On a trip to the Pyrenees back in the early 90s to seek out some of Europe’s finest ewes’ milk cheese was probably the first time I really understood this. The aromatic, wild flowers of the Pyrenees mountain pastures or alpage were knee-high, colourful and timeless as Monet’s garden. The mountains that form the border between France and Spain were spectacular, rugged and snowcapped and, unlike NZ pastures, they are never ploughed and can trace their ancestry back thousands of years.
The cheeses were stored in the rafters of the small, stone mountain huts and no artificial fertilisers or herbicides have ever been used on the mass of wild flowers, herbs and grasses, alive with the sound of bees, birds, butterflies and bells.

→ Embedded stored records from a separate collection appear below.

(* ===== verification/RustBytes.v ===== *)
(** * Byte strings

    Slicing, searching and splitting of byte strings, the UTF-8 check of
    [str::from_utf8], and ASCII case folding, as the wire code uses them. *)

From S2P Require Import Prelude RustStr.
From Stdlib Require Import Ascii.
Local Open Scope nat_scope.

Global Arguments String.append !_ _ / : simpl nomatch.

(** ** Slices *)

(** [&s[..n]] and [&s[n..]] for [n] in range; out of range the callers check
    the length first. *)
Fixpoint str_take (n : nat) (s : string) : string :=
  match n, s with
  | O, _ => EmptyString
  | _, EmptyString => EmptyString
  | S n, String a s => String a (str_take n s)
  end.

Fixpoint str_drop (n : nat) (s : string) : string :=
  match n, s with
  | O, _ => s
  | _, EmptyString => EmptyString
  | S n, String _ s => str_drop n s
  end.

Definition str_len (s : string) : N := N.of_nat (String.length s).

Lemma str_length_app s t : String.length (s +:+ t) = String.length s + String.length t.
Proof. induction s as [|a s IH]; simpl; [done|]. by rewrite IH. Qed.

Lemma str_app_nil_r s : s +:+ EmptyString = s.
Proof. induction s as [|a s IH]; simpl; [done|]. by rewrite IH. Qed.

Lemma str_app_assoc s t u : s +:+ (t +:+ u) = (s +:+ t) +:+ u.
Proof. induction s as [|a s IH]; simpl; [done|]. by rewrite IH. Qed.

Lemma str_take_app s t : str_take (String.length s) (s +:+ t) = s.
Proof. induction s as [|a s IH]; simpl; [by destruct t|]. by rewrite IH. Qed.

Lemma str_drop_app s t : str_drop (String.length s) (s +:+ t) = t.
Proof. induction s as [|a s IH]; simpl; [by destruct t|]. done. Qed.

Lemma str_drop_app_plus s t n : str_drop (String.length s + n) (s +:+ t) = str_drop n t.
Proof. induction s as [|a s IH]; simpl; done. Qed.

Lemma str_take_app_ge n s t :
  String.length s <= n -> str_take n (s +:+ t) = s +:+ str_take (n - String.length s) t.
Proof.
  revert n. induction s as [|a s IH]; intros n Hn; simpl; [by rewrite Nat.sub_0_r|].
  destruct n as [|n]; simpl in *; [lia|]. rewrite IH by lia. done.
Qed.

Lemma str_take_drop n s : str_take n s +:+ str_drop n s = s.
Proof. revert n. induction s as [|a s IH]; intros [|n]; simpl; [done..|]. by rewrite IH. Qed.

Lemma str_length_take n s : String.length (str_take n s) = Nat.min n (String.length s).
Proof. revert n. induction s as [|a s IH]; intros [|n]; simpl; [done..|]. by rewrite IH. Qed.

Lemma str_length_drop n s : String.length (str_drop n s) = String.length s - n.
Proof. revert n. induction s as [|a s IH]; intros [|n]; simpl; [done..|]. by rewrite IH. Qed.

Lemma str_take_all n s : String.length s <= n -> str_take n s = s.
Proof. revert n. induction s as [|a s IH]; intros [|n] H; simpl in *; [done..|lia|]. rewrite IH by lia. done. Qed.

Lemma str_drop_all n s : String.length s <= n -> str_drop n s = EmptyString.
Proof. revert n. induction s as [|a s IH]; intros [|n] H; simpl in *; [done..|lia|]. apply IH. lia. Qed.

(** Two ways to cut the same bytes. *)
Lemma str_app_split s t u v :
  s +:+ t = u +:+ v -> String.length u <= String.length s -> exists w, s = u +:+ w /\ v = w +:+ t.
Proof.
  revert s. induction u as [|a u IH]; intros s; simpl; [by exists s|].
  destruct s as [|b s]; simpl; [lia|]. intros [= -> H] Hl. destruct (IH s H) as (w & -> & ->); [lia|]. by exists w.
Qed.

(** ** Searching *)

Lemma strip_prefix_Some p s t : strip_prefix p s = Some t <-> s = p +:+ t.
Proof.
  revert s. induction p as [|a p IH]; intros s; simpl; [naive_solver|].
  destruct s as [|b s]; [done|]. destruct (Ascii.eqb_spec a b) as [->|Hne].
  - rewrite IH. split; [by intros ->|]. by intros [= ->].
  - split; [done|]. by intros [= -> _].
Qed.

(** [windows(n).position(|w| w == p)] and [str::find] for a fixed text. *)
Fixpoint find_sub (p s : string) : option nat :=
  match strip_prefix p s with
  | Some _ => Some 0
  | None => match s with
            | EmptyString => None
            | String _ s => S <$> find_sub p s
            end
  end.

(** The first match: where it is, and that none is earlier. *)
Lemma find_sub_Some p s i :
  find_sub p s = Some i ->
  exists a b, s = a +:+ p +:+ b /\ String.length a = i.
Proof.
  revert i. induction s as [|c s IH]; intros i; simpl.
  - destruct (strip_prefix p EmptyString) eqn:E; [|done]. intros [= <-].
    apply strip_prefix_Some in E. by exists EmptyString, s.
  - destruct (strip_prefix p (String c s)) eqn:E.
    + intros [= <-]. apply strip_prefix_Some in E. by exists EmptyString, s0.
    + destruct (find_sub p s) as [j|] eqn:Hj; [|done]. intros [= <-].
      destruct (IH j eq_refl) as (a & b & -> & Ha). exists (String c a), b. simpl. by rewrite Ha.
Qed.

Lemma find_sub_bound p s i : find_sub p s = Some i -> i + String.length p <= String.length s.
Proof. intros (a & b & -> & <-)%find_sub_Some. rewrite !str_length_app. lia. Qed.

(** A match in a prefix is the first match of the whole. *)
Lemma strip_prefix_app p s t r : strip_prefix p s = Some r -> strip_prefix p (s +:+ t) = Some (r +:+ t).
Proof. rewrite !strip_prefix_Some. intros ->. by rewrite str_app_assoc. Qed.

Lemma strip_prefix_app_None p s t :
  strip_prefix p s = None -> String.length p <= String.length s -> strip_prefix p (s +:+ t) = None.
Proof.
  revert s. induction p as [|a p IH]; intros [|b s]; simpl; [done..|lia|].
  destruct (a =? b)%char; [|done]. intros H Hl. apply IH; [done|lia].
Qed.

Lemma find_sub_app p s t i :
  p <> EmptyString -> find_sub p s = Some i -> find_sub p (s +:+ t) = Some i.
Proof.
  intros Hp. revert i. induction s as [|c s IH]; intros i.
  - by destruct p.
  - intros Hi. pose proof (find_sub_bound _ _ _ Hi) as Hb. revert Hi. simpl find_sub.
    destruct (strip_prefix p (String c s)) eqn:E.
    + intros [= <-]. pose proof (strip_prefix_app _ _ t _ E) as E'. simpl in E'. by rewrite E'.
    + destruct (find_sub p s) as [j|] eqn:Hj; [|done]. intros [= <-].
      assert (strip_prefix p (String c (s +:+ t)) = None) as ->
        by (apply (strip_prefix_app_None p (String c s) t); [done|lia]).
      by rewrite (IH j).
Qed.

(** No match in a proper prefix that ends before the first match does. *)
Lemma find_sub_prefix p s t i :
  p <> EmptyString -> find_sub p (s +:+ t) = Some i -> String.length s < i + String.length p ->
  find_sub p s = None.
Proof.
  intros Hp Hi Hl. destruct (find_sub p s) as [j|] eqn:Hj; [|done].
  pose proof (find_sub_bound _ _ _ Hj). apply (find_sub_app p s t) in Hj; [|done].
  assert (i = j) by congruence. lia.
Qed.

(** [str::split_once] and [str::split] at a fixed text. *)
Definition split_once (p s : string) : option (string * string) :=
  match find_sub p s with
  | Some i => Some (str_take i s, str_drop (i + String.length p) s)
  | None => None
  end.

Fixpoint split_fuel (fuel : nat) (p s : string) : list string :=
  match fuel with
  | O => [s]
  | S fuel => match split_once p s with
              | Some (l, r) => l :: split_fuel fuel p r
              | None => [s]
              end
  end.
Definition split (p s : string) : list string := split_fuel (S (String.length s)) p s.

Lemma split_once_app p s t :
  find_sub p (s +:+ p +:+ t) = Some (String.length s) -> split_once p (s +:+ p +:+ t) = Some (s, t).
Proof.
  intros H. unfold split_once. rewrite H, str_take_app, str_drop_app_plus, str_drop_app. done.
Qed.

Lemma split_fuel_more p : forall n m s,
  p <> EmptyString -> String.length s < n -> String.length s < m -> split_fuel n p s = split_fuel m p s.
Proof.
  induction n as [|n IH]; intros m s Hp Hn Hm; [lia|]. destruct m as [|m]; [lia|]. simpl.
  destruct (split_once p s) as [[l r]|] eqn:E; [|done]. f_equal. unfold split_once in E.
  destruct (find_sub p s) as [i|] eqn:Hi; [|done]. injection E as <- <-.
  pose proof (find_sub_bound _ _ _ Hi). assert (0 < String.length p) by (destruct p; [done|simpl; lia]).
  apply IH; [done|rewrite str_length_drop; lia..].
Qed.

Lemma split_app p s t :
  p <> EmptyString -> find_sub p (s +:+ p +:+ t) = Some (String.length s) ->
  split p (s +:+ p +:+ t) = s :: split p t.
Proof.
  intros Hp H. unfold split at 1. simpl. rewrite split_once_app by done. f_equal.
  assert (0 < String.length p) by (destruct p; [done|simpl; lia]).
  apply split_fuel_more; [done|rewrite ?str_length_app; lia..].
Qed.

Lemma split_none p s : find_sub p s = None -> split p s = [s].
Proof. intros H. unfold split. simpl. unfold split_once. by rewrite H. Qed.

(** ** ASCII case *)

Definition ascii_lower (a : ascii) : ascii :=
  let n := N_of_ascii a in
  if ((65 <=? n) && (n <=? 90))%N then ascii_of_N (n + 32) else a.

(** [str::to_ascii_lowercase] and [str::eq_ignore_ascii_case]. *)
Fixpoint to_ascii_lowercase (s : string) : string :=
  match s with
  | EmptyString => EmptyString
  | String a s => String (ascii_lower a) (to_ascii_lowercase s)
  end.
Definition eq_ignore_ascii_case (a b : string) : bool :=
  bool_decide (to_ascii_lowercase a = to_ascii_lowercase b).

(** ** UTF-8 *)

Definition byte_in (lo hi : N) (a : ascii) : bool :=
  let n := N_of_ascii a in ((lo <=? n) && (n <=? hi))%N.
Definition continuation (a : ascii) : bool := byte_in 128 191 a.

(** The byte sequences of the Unicode standard, table 3-7: no overlong forms,
    no surrogates, nothing above U+10FFFF. *)
Fixpoint utf8 (s : string) : bool :=
  match s with
  | EmptyString => true
  | String a s1 =>
      if byte_in 0 127 a then utf8 s1 else
      match s1 with
      | EmptyString => false
      | String b s2 =>
          if byte_in 194 223 a then continuation b && utf8 s2 else
          match s2 with
          | EmptyString => false
          | String c s3 =>
              if byte_in 224 239 a then
                (if byte_in 224 224 a then byte_in 160 191 b
                 else if byte_in 237 237 a then byte_in 128 159 b else continuation b)
                && continuation c && utf8 s3
              else
              match s3 with
              | EmptyString => false
              | String d s4 =>
                  byte_in 240 244 a
                  && (if byte_in 240 240 a then byte_in 144 191 b
                      else if byte_in 244 244 a then byte_in 128 143 b else continuation b)
                  && continuation c && continuation d && utf8 s4
              end
          end
      end
  end.

(** [str::from_utf8]. *)
Definition from_utf8 (s : string) : option string := if utf8 s then Some s else None.

Example utf8_examples :
  utf8 (bytes [226; 128; 166]%N) = true /\ utf8 (bytes [192; 128]%N) = false /\ utf8 (bytes [237; 160; 128]%N) = false
  /\ utf8 (bytes [244; 144; 128; 128]%N) = false /\ utf8 (bytes [195]%N) = false.
Proof. by vm_compute. Qed.

Lemma utf8_app s t : utf8 s = true -> utf8 t = true -> utf8 (s +:+ t) = true.
Proof.
  intros Hs Ht. remember (String.length s) as n eqn:Hn. revert s Hn Hs.
  induction (lt_wf n) as [n _ IH]; intros s -> Hs. destruct s as [|a s1]; [done|]. simpl in Hs |- *.
  destruct (byte_in 0 127 a); [apply (IH (String.length s1)); simpl; [lia|done..]|].
  destruct s1 as [|b s2]; [done|]. simpl in Hs |- *.
  destruct (byte_in 194 223 a).
  { apply andb_true_iff in Hs as [-> Hs]. apply (IH (String.length s2)); simpl; [lia|done..]. }
  destruct s2 as [|c s3]; [done|]. simpl in Hs |- *.
  destruct (byte_in 224 239 a).
  { apply andb_true_iff in Hs as [-> Hs]. apply (IH (String.length s3)); simpl; [lia|done..]. }
  destruct s3 as [|d s4]; [done|]. simpl in Hs |- *.
  apply andb_true_iff in Hs as [-> Hs]. apply (IH (String.length s4)); simpl; [lia|done..].
Qed.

Here transhumance is still a way of life, but only just, for the shepherds who move their sheep to the high summer pastures and return as the first snows fall. Many of the cheeses are still made in mountain chalets and the hills still ring with the orchestra of bells worn by each sheep, and it was my great fortune to be sitting near one of these chalets when I heard the tinkling and clanging of bells and what sounded like a 100 tottering teens in high heels.

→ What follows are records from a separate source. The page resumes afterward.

(** ** Bounds *)

(** What the decoder waits for is bounded: with [8192 + max] bytes at hand it
    returns a frame or an error, so a peer cannot make the buffer grow. *)
Theorem pending_input_bounded input max :
  decode_frame_incremental input max = Ok None ->
  (str_len input < N.of_nat MAX_PROTOCOL_HEADER_BYTES + max)%N.
Proof.
  unfold decode_frame_incremental, find_header_end. destruct (find_sub CRLF2 _) as [n|] eqn:Hn; cbn [mbind outcome_bind].
  - apply find_sub_bound in Hn. rewrite str_length_take in Hn. change (String.length CRLF2) with 4 in Hn.
    destruct (frame_content_length_from_header _) as [len|e|]; [|done..]. cbn [mbind outcome_bind].
    destruct (N.ltb_spec max len) as [|Hlen]; [done|]. unfold usize_checked_add.
    destruct (_ <=? u64_max)%N; [|done]. cbn [mbind outcome_bind ok_or].
    destruct (N.ltb_spec (str_len input) (N.of_nat (n + 4) + len)) as [Hlt|]; [lia|].
    by destruct (decode_frame input max).
  - case_bool_decide as Hl; [done|]. unfold str_len. lia.
Qed.

(** A decoded frame lies inside the input, and its body inside the limit. *)
Lemma decoded_bounds input max f n :
  decode_frame input max = Ok (f, n) ->
  (n <= str_len input /\ str_len (body f) <= max /\ 4 + str_len (body f) <= n)%N /\ utf8 (body f) = true.
Proof.
  unfold decode_frame, find_header_end. destruct (find_sub CRLF2 _) as [i|] eqn:Hi; cbn [mbind outcome_bind ok_or];
    [|by case_bool_decide].
  destruct (from_utf8 (str_take i input)) as [h|]; [|done]. cbn [mbind outcome_bind ok_or].
  destruct (fold_outcome header_line _ _) as [[[len|] ty]|e|]; [|done..]. cbn [mbind outcome_bind ok_or].
  destruct (N.ltb_spec max len) as [|Hlen]; [done|]. unfold usize_checked_add.
  destruct (_ <=? u64_max)%N; [|done]. cbn [mbind outcome_bind ok_or].
  destruct (N.ltb_spec (str_len input) (N.of_nat (i + 4) + len)) as [|Hin]; [done|]. unfold from_utf8.
  destruct (utf8 _) eqn:Hu; [|done]. intros [= <- <-]. cbn [body]. split; [|done].
  unfold str_len in *. rewrite str_length_take, str_length_drop. lia.
Qed.
Lemma pages_spec log a limit : forall fuel cursor,
  increasing ev_id (events log) -> 0 < limit ->
  (length (after cursor a (events log)) < fuel)%nat -> pages fuel log a cursor limit = after cursor a (events log).
Proof.
  induction fuel as [|fuel IH]; intros cursor Hs Hl Hf; [lia|]. simpl. unfold replay_after_for.
  destruct (N.eqb_spec limit 0); [lia|]. fold (after cursor a (events log)).
  pose proof (after_increasing cursor a _ Hs) as Hinc. set (l := after cursor a (events log)) in *.
  destruct (last (take (N.to_nat limit) l)) as [v|] eqn:Hv.
  - assert (v ∈ take (N.to_nat limit) l) as Hin by (apply last_Some in Hv as [k ->]; set_solver).
    assert (v ∈ l) as Hvl by (apply elem_of_take in Hin as (i & Hi & _); by eapply list_elem_of_lookup_2).
    assert (cursor < vis_id v) as Hcv.
    { unfold l, after in Hvl. apply list_elem_of_omap in Hvl as (e & He & Hve). apply visible_event_id in Hve.
      apply list_elem_of_In, List.filter_In in He as [_ He%N.ltb_lt]. lia. }
    assert (after (vis_id v) a (events log) = drop (N.to_nat limit) l) as Hnext.
    { rewrite (after_later cursor) by lia. by apply filter_behind. }
    rewrite IH; [rewrite Hnext; apply take_drop|done|done|].
    rewrite Hnext, length_drop. fold l in Hf. destruct l; [set_solver|]. simpl in *. lia.
  - apply last_None in Hv. destruct l as [|x l0]; [done|]. destruct (N.to_nat limit) eqn:E; [lia|]. done.
Qed.

(** ** The calendar *)

Section Calendar.
Local Open Scope Z_scope.

(** The Gregorian calendar, as the reference: leap years, month lengths, and
    the number of days from 1970-01-01 to a date. *)
Definition leap (y : Z) : bool :=
  (y mod 4 =? 0) && (negb (y mod 100 =? 0) || (y mod 400 =? 0)).

Definition month_length (y m : Z) : Z :=
  if m =? 2 then (if leap y then 29 else 28)
  else if (m =? 4) || (m =? 6) || (m =? 9) || (m =? 11) then 30 else 31.

(** Days of the months before month [m]. *)
Definition days_before_month (y m : Z) : Z :=
  foldr Z.add 0 (month_length y <$> (Z.of_nat <$> seq 1 (Z.to_nat (m - 1)))).

(** Days of the years before year [y], counted from year 1. *)
Definition days_before_year (y : Z) : Z := 365 * (y - 1) + (y - 1) / 4 - (y - 1) / 100 + (y - 1) / 400.

Definition day_number (y m d : Z) : Z := days_before_year y + days_before_month y m + (d - 1) - 719162.

Definition valid_date (y m d : Z) : bool :=
  (1 <=? m) && (m <=? 12) && (1 <=? d) && (d <=? month_length y m).

Definition date_of (days : Z) (date : Z * Z * Z) : bool :=
  let '(y, m, d) := date in valid_date y m d && (day_number y m d =? days).

(** A year has 365 or 366 days: [days_before_year] is the sum of the lengths of
    the years before. *)
Lemma days_before_year_step y : days_before_year (y + 1) = days_before_year y + (if leap y then 366 else 365).
Proof.
  unfold days_before_year, leap. replace (y + 1 - 1) with y by lia.
  destruct (Z.eqb_spec (y mod 4) 0), (Z.eqb_spec (y mod 100) 0), (Z.eqb_spec (y mod 400) 0); cbn [negb andb orb];
    Z.div_mod_to_equations; lia.
Qed.

Lemma leap_period y e : leap (y + 400 * e) = leap y.
Proof.
  unfold leap. replace (y + 400 * e) with (y + (100 * e) * 4) at 1 by lia.
  replace (y + 400 * e) with (y + (4 * e) * 100) at 1 by lia. replace (y + 400 * e) with (y + e * 400) by lia.
  by rewrite !Z.mod_add by lia.
Qed.

Lemma month_length_period y e m : month_length (y + 400 * e) m = month_length y m.
Proof. unfold month_length. by rewrite leap_period. Qed.

Lemma date_of_period days y m d e :
  date_of (days + 146097 * e) (y + 400 * e, m, d) = date_of days (y, m, d).
Proof.
  unfold date_of, valid_date, day_number. rewrite month_length_period.
  assert (days_before_month (y + 400 * e) m = days_before_month y m) as ->.
  { unfold days_before_month. f_equal. apply list_fmap_ext. intros _ x _. apply month_length_period. }
  assert (days_before_year (y + 400 * e) = days_before_year y + 146097 * e) as ->.
  { unfold days_before_year. replace (y + 400 * e - 1) with (y - 1 + (100 * e) * 4) at 2 by lia.
    replace (y + 400 * e - 1) with (y - 1 + (4 * e) * 100) at 2 by lia.
    replace (y + 400 * e - 1) with (y - 1 + e * 400) at 2 by lia. rewrite !Z.div_add by lia. lia. }
  f_equal. apply Bool.eq_iff_eq_true. rewrite !Z.eqb_eq. lia.
Qed.

Lemma civil_period doe e :
  0 <= doe < 146097 -> 0 <= e ->
  civil_from_days (doe - 719468 + 146097 * e) =
    let '(y, m, d) := civil_from_days (doe - 719468) in (y + 400 * e, m, d).
Proof.
  intros Hd He. unfold civil_from_days.
  replace (doe - 719468 + 719468) with doe by lia.
  replace (doe - 719468 + 146097 * e + 719468) with (doe + e * 146097) by lia.
  destruct (Z.leb_spec 0 doe); [|lia]. destruct (Z.leb_spec 0 (doe + e * 146097)); [|lia].
  rewrite !(Z.quot_div_nonneg _ 146097) by lia. rewrite Z.div_add, (Z.div_small doe 146097) by lia.
  replace (doe + e * 146097 - (0 + e) * 146097) with doe by lia. replace (doe - 0 * 146097) with doe by lia.
  set (yoe := Z.quot (doe - _ + _ - _) 365). set (mp := Z.quot _ 153).
  destruct (mp + (if mp <? 10 then 3 else -9) <=? 2); f_equal; f_equal; lia.
Qed.

(** The year of the era, counted from March, and the day of that year. *)
Lemma year_of_era_spec doe :
  0 <= doe < 146097 ->
  let yoe := (doe - doe / 1460 + doe / 36524 - doe / 146096) / 365 in
  let doy := doe - (365 * yoe + yoe / 4 - yoe / 100) in
  0 <= yoe <= 399 /\ 0 <= doy <= 365 /\ (doy = 365 -> leap (yoe + 1) = true).
Proof.
  intros H yoe doy.
  assert (0 <= yoe <= 399 /\ 0 <= doy <= 365) as [Hy Hd] by (unfold doy, yoe; Z.div_mod_to_equations; lia).
  split; [done|]. split; [done|]. intros E.
  assert (days_before_year (yoe + 2) - days_before_year (yoe + 1) = 366) as Hl.
  { unfold days_before_year. replace (yoe + 2 - 1) with (yoe + 1) by lia. replace (yoe + 1 - 1) with yoe by lia.
    unfold doy, yoe in *. clear doy yoe Hy Hd. Z.div_mod_to_equations; lia. }
  pose proof (days_before_year_step (yoe + 1)) as Hs. replace (yoe + 1 + 1) with (yoe + 2) in Hs by lia.
  destruct (leap (yoe + 1)); [done|lia].
Qed.

(** Months counted from March: month [m] starts [(153 * mp + 2) / 5] days after
    the first of March. *)
Lemma month_starts y mp :
  0 <= mp <= 9 -> days_before_month y (mp + 3) = 59 + (if leap y then 1 else 0) + (153 * mp + 2) / 5.
Proof.
  intros H. assert (mp = 0 \/ mp = 1 \/ mp = 2 \/ mp = 3 \/ mp = 4 \/ mp = 5 \/ mp = 6 \/ mp = 7 \/ mp = 8 \/ mp = 9)
    as Hmp by lia.
  repeat destruct Hmp as [->|Hmp]; subst; unfold days_before_month, month_length; simpl; by destruct (leap y).
Qed.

It is stories like these that capture the imagination of those looking for new experiences and to expand their repertoire. Behind every artisan cheese there is always a story waiting to be told, and when we lose a cheesemaker we need to tell that story, so I would like to say a very fond and very heartfelt farewell to one of my favourite cheesemakers Michael Stacey at Gorsehill Abbey Farm near Broadway who recently lost his battle with cancer. He was a lovely, kind, thoughtful man and an inspired, passionate and talented cheesemaker.
No Cotswold cheeseboard, in fact no English cheeseboard, is complete without at least one of his cheeses made from the herd of Friesian and Montbeliarde cows that he developed and loved and that grazed pastures, some of which are at least 150 years old and retain the ridge and furrow pattern developed in the middle ages.
St Oswald was always a favourite with its terracotta, orange rind, supple almost runny interior and rich, savoury, pungent character – like cheese and onion sauce with attitude. Meanwhile St Eadburgha was a bold, boisterous alternative to French Brie with its lovely wrinkly, crusty Brie-type rind, yeasty, mushroom aroma and gorgeously rich, goopy texture that tastes like wild mushroom soup with a dash of sherry that demands to be eaten before it bursts out of its crusty rind.
The memories of the cheeses and Michael’s warm, welcoming smile will not be forgotten.